EuGRZ 1999
7. Oktober 1999
26. Jg. Heft 17-18

Informatorische Zusammenfassung

«Die Rechtsprechung der Verfassungsgerichte im Bereich der Bekenntnisfreiheit» lautete das Thema der XI. Konferenz der Europäischen Verfassungsgerichte vom 17. bis 21. Mai 1999 in Warschau
Der Fragebogen an die teilnehmenden Gerichte, dessen Struktur die Berichte folgen, enthält die Teile (A) Status des Einzelnen und (B) Status der Religionsgemeinschaften mit jeweils vier Hauptfragen. (Seite 550)

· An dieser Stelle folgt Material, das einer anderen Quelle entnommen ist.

(* ===== verification/_CoqProject ===== *)
-Q . S2P
Prelude.v
Models.v
Memory.v
Wire.v
Sizes.v
Platform.v
Printf.v
Serializers.v
SerializersSpec.v
Copy.v
Kms.v
KmsSpec.v
KmsProofs.v
Interfaces.v
KmsApp.v
Socket.v
Servlet.v
ServletProofs.v
Errors.v
Setup.v
Run.v
Answers.v
ServerMain.v
KeyFile.v
Uuid.v
Printing.v
Client.v
Remote.v
Network.v
ClientApi.v
ApiProofs.v
Kept.v
World.v
ClientExample.v
Scenario.v
CodecTheorems.v
KmsTheorems.v
ServerTheorems.v
SocketTheorems.v
FileTheorems.v
ClientTheorems.v
ApiTheorems.v
WorldTheorems.v
ExampleTheorems.v
PrintTheorems.v
(* ===== verification/Prelude.v ===== *)
(** * Verification of the minimal ETSI GS QKD 004 implementation

    The program under [src/etsi-gs-qkd-004-c] is a key management server and its client
    library for the ETSI GS QKD 004 interface.  Applications open a key stream between
    two endpoints (OPEN_CONNECT), take keys from it (GET_KEY) and close it (CLOSE); the
    calls travel as binary messages over TLS.

    ** The parts and how they interact

    [interfaces.h] declares three calls.  Two files implement them: [server_example.c],
    the key management server itself, and [ssl_socket_client.c], which sends each call to
    a server as a request behind a header and reads the response.  The servlet of
    [ssl_socket_server.c] is the counterpart: it reads a request, runs the call on the
    server's implementation and sends the response.  Both ends use [serializers.c],
    [sizes.c] and [copy.c] for the messages and [ssl_socket.c] for the connection, its
    setup and the loop of the server.  [write_key_to_file.c] writes received keys down and
    [utils.c] prints the structs.

    On the client stand two programs: [client_api.c], a library that gives the calls to
    other languages with ids as text, and [client_example.c], which takes a key at both
    ends of a stream.  [main] of [server_example.c] starts the server.

    ** The files

    - [Prelude]: bytes, machine integers, the outcomes of C code and the monad [C].
    - [Models] ([models.h]): the structs and codes.
    - [Memory]: the heap, [malloc], [free], [memcpy], [strlen], [strcmp].
    - [Wire]: the wire format as codecs, a specification without counterpart in the code.
    - [Sizes] ([sizes.c]), [Serializers] ([serializers.c]), [Copy] ([copy.c] and
      [memory_free_utils.c]): one definition for each function, under its name.
      [SerializersSpec] relates them to the codecs.
    - [Platform]: the libraries as classes, with instances for the examples.
    - [Printf]: the conversions of [printf] that the code uses.
    - [Interfaces] ([interfaces.c]): the class [QkdApp] of the three calls, their forms on
      structs, and the classes [AppSpec] and [AppOk]: an abstract application, and the
      promise that an implementation behaves like it.
    - [Kms] ([server_example.c]); [KmsSpec], the abstract key management server: a list of
      streams; [KmsProofs]; [KmsApp], the instances that make it an application and
      discharge [AppOk].
    - [Socket] (the transfer half of [ssl_socket.c]), [Errors] (its reports of OpenSSL's
      errors), [Servlet] ([ssl_socket_server.c]), [Setup] (the other half of
      [ssl_socket.c]): the loop of the server is [serve_loop].
    - [ServletProofs]: the abstract server [abs_serve], from request to response over any
      abstract application, and the proof that the servlet implements it; [Run]: runs of
      the abstract server over sequences of clients; [Answers]: which requests are answered,
      and the form of the answers.
    - [ServerMain] ([main] of [server_example.c]).
    - [KeyFile] ([write_key_to_file.c]), [Printing] ([utils.c]); [Uuid]: ids as text, the
      functions of libuuid for it as a class.
    - [Client] ([ssl_socket_client.c]): the calls over the network, again a [QkdApp];
      [Remote]: what they return when the peer is the abstract server in a given state;
      [Network]: that the servlet is such a peer.
    - [ClientApi] ([client_api.c]) with [ApiProofs]; [ClientExample] ([client_example.c]);
      [Kept]: that a call of [getKey] leaves the caller's memory as it was, whatever its peer
      sends.
    - [World]: the whole system as a step relation.  Its states hold the server's and those
      of any number of programs that use [ClientApi]; a step is one connection, made by one
      of the programs or by some other client and served by the servlet, and a run the list
      of its connections, on which it is a run of [main] as well.  A program may tell
      another with the same applications the id of its stream, to open it with.  What a
      program receives is bound by [connected] only where the response fits one record.
    - [Scenario]: concrete states on which the theorems are instantiated.
    - [CodecTheorems], [KmsTheorems], [ServerTheorems], [SocketTheorems], [FileTheorems],
      [ClientTheorems], [ApiTheorems], [WorldTheorems], [ExampleTheorems],
      [PrintTheorems]: the properties, numbered in the order of importance, each with a
      concrete instance [.._witness] where it has hypotheses; theorems without a number are
      properties as well, mostly special cases of numbered ones.

    ** Modelling

    C code is a function on a program state that ends in an [outcome]: a result, [exit],
    [abort], a [fault] (undefined behaviour: an access out of bounds, after [free] or
    through a null pointer, the use of uninitialised bytes, a signed overflow, an array
    that does not fit the stack) or [NoFuel].  The heap maps block numbers to blocks of
    bytes, each initialised or not, or to nodes of the server's linked list; a pointer is
    a block and an offset, and block numbers are never used twice, so that a dangling
    pointer stays one.  Out parameters are results.  Integers are [Z], with the wrap-around
    of [uint32_t] and [size_t] and the conversions to [int] written out.

    OpenSSL, libuuid, the pseudorandom generator of the C library, the success of [malloc]
    and the calls of the operating system are parameters: the classes [Openssl], [Tls],
    [Libuuid], [UuidText], [Rand], [Malloc], [SslErrors] and [Stack].  What the proofs need
    of them is documented behaviour, stated in [OpensslOk], [TlsOk], [LibuuidOk],
    [UuidTextOk], [MallocTotal] and [SslErrorsOk]; [Platform], [Uuid], [Errors] and
    [Scenario] have instances that satisfy them.

    Memory is accounted for by [frame]: which blocks an operation owns before and after,
    which it returns or leaks, and that all others are unchanged.  Frames compose
    ([frame_trans]) and count ([frame_size]), which carries the accounts of one request to
    runs of the server.

    ** Bounds and fuel

    The loops over the linked list take [list_fuel], one more than the blocks in the heap,
    which is enough since the nodes of a list are distinct blocks (used in
    [open_connect_refines] and [get_key_refines], which have no fuel).  The reads of one
    message take a parameter [fuel]; two turns are enough for a message that one read
    delivers, and [socket_recv_terminates] and [socket_recv_parts] give the bound for
    messages that arrive in parts; two turns are enough for [log_ssl].

    A record of TLS holds 2 ^ 14 bytes, and a read gives at most one, so that a longer
    message comes in several reads, and the code stores each of them at the start of its
    buffer ([socket_recv_parts]).  The theorems on requests ask that the header and the
    payload come in one read each ([requests]), those on single calls that the answer does
    ([answer_arrives]).  The theorems on the whole system ask for this only of answers of one
    record ([connected]); of a larger one nothing is supposed, and they say what they say of
    keys under the condition that a stream's responses fit ([record_fits]), with a stack that
    has room for a record.

    Requests are limited to the stack of the server, by their delivery.  Responses are not: a
    message of 2 ^ 31 bytes or more does not fit the [int] of [SSL_write], and [transmit]
    says what is sent of it.  [modest], 2 ^ 30, bounds the keys of the example and the names
    of applications in [World].  That [malloc] succeeds is the class [MallocTotal], which the
    theorems on requests and calls suppose.

    The loop of the server takes a number of turns, one for each client: after them it is
    where the code waits in [accept].  The loop of the example makes two tests of its
    condition.  Digits take one unit of fuel more than the logarithm of the number.

    ** What the theorems show

    - Messages: readers and writers agree with one wire format on all inputs, malformed
      ones included; round trips; sizes are lengths; copies are deep.
    - The key management server: the handlers refine the abstract server; the two ends of
      a stream get one id and one key; oblivious keys; the hash and the seed.
    - The socket server: the servlet and the loop refine runs of the abstract server, for
      every application that keeps the promise [AppOk] and whatever the clients do (answers
      of any size, requests of any form, connections that are dropped: [Run.event]);
      well-formed requests are answered, and all answers can be read; streams stay unique;
      [main] runs from no streams; memory grows by four blocks for a stream and one, leaked,
      for a key.
    - The client: a call over the network gives what the specification of the server's
      application gives; with the servlet on the other end of the connection, a key goes
      from the key management server to the client.
    - The programs on the client: two users of the library get the same key; the example
      writes the keys of the two ends of one stream, with the server's servlet on the other
      end of its connections.
    - The whole system: whatever programs and other clients do, the programs of a pair agree
      on its id, and on its keys when the responses of its stream fit one record; the calls
      that the network carries are served, those of [getKey] with the same condition; all
      this is what the loop of [main] does on the connections of the run.
    - Texts: a key can be read back from its file and from the log.
    - Limits: the sizes up to which a key is sent; inputs on which the code aborts, exits,
      leaks, overflows or reads out of bounds, each with the condition under which it happens.

    ** Not modelled

    Messages to the terminal and the address of the peer, which is only printed: the build
    defines [QKD_LOG_INFO], under which some lines are printed, and not [QKD_LOG_DEBUG],
    under which the functions of [utils.c] would be called.  The reports of errors are
    modelled on their own, in [Errors]: the functions that call them leave the calls out,
    since they change neither the connection nor the memory.  [wrapper.c], a Python binding
    that is commented out in the build and written for an older interface: it uses fields
    and types of functions that the headers do not have.  TLS itself is a parameter: a
    connection delivers bytes. *)

From Stdlib Require Export ZArith Lia.
From Stdlib Require Export Strings.Byte.
From stdpp Require Export base list gmap.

Zum Status des Einzelnen wird gefragt: (I) Wesen und Inhalt der Gewissens- und Konfessionsfreiheit; (II) Schutz der religiösen Werte als Grundrecht des Menschen in der Rechtsprechung der Verfassungsgerichte an Hand einiger Beispiele; dazu gehören u. a. der Schutz religiöser Werte in der staatlichen Gesetzgebung, insbesondere in bezug auf Ehe und Familie wie im Scheidungsrecht und bei der Kindererziehung, der Schutz religiöser Gefühle und das Recht auf Achtung kirchlicher Feiertage; (III) Gewissens- und Konfessionsfreiheit in besonderen Situationen wie beim Militär, in Strafanstalten und Krankenhäusern; (IV) Bekenntnisfreiheit und parareligiöse Praktiken, das Problem der Sekten.
Zum Status der Religionsgemeinschaften wird sodann gefragt: (I) Religionsgemeinschaften und der Staat – ein allgemeines Modell der verfassungsmäßigen Beziehungen; (II) Freiheit der Gründung und Wirkung von Religionsgemeinschaften; (III) Zusammenwirken des Staates und der Religionsgemeinschaften, wobei die Trennung von Staat und Kirche im Mittelpunkt steht; (IV) Schulwesen und Religionsunterricht (außer an Hochschulen).
Im vorliegenden Heft werden die Berichte der vier deutschsprachigen Länder veröffentlicht.
Gabriele Kucsko-Stadlmayer, Wien – Landesbericht Österreich
Unter der Frage nach religiösen Konzepten in der Staatsordnung führt die Autorin u. a. aus: «Das österreichische Bundes-Verfassungsgesetz enthält – anders als das Bonner Grundgesetz – keine einleitende Anrufung Gottes und auch sonst keinerlei ausdrückliche oder implizite Hinweise auf sakrale Wurzeln oder religiös transzendentale Zwecke oder Bindungen der Republik Österreich als Produkt verfassunggebender Kreation. (…) Der heute noch immer geltende österreichische Grundrechtskatalog des StGG 1867 hat seinen Ursprung in den Jahren des beginnenden Konstitutionalismus und beruht diesem historischen Ursprung zufolge keineswegs auf der christlichen Naturrechtslehre, sondern auf der stark liberalistischen Konzeption der französischen Erklärung der Menschen- und Bürgerrechte von 1789. (…)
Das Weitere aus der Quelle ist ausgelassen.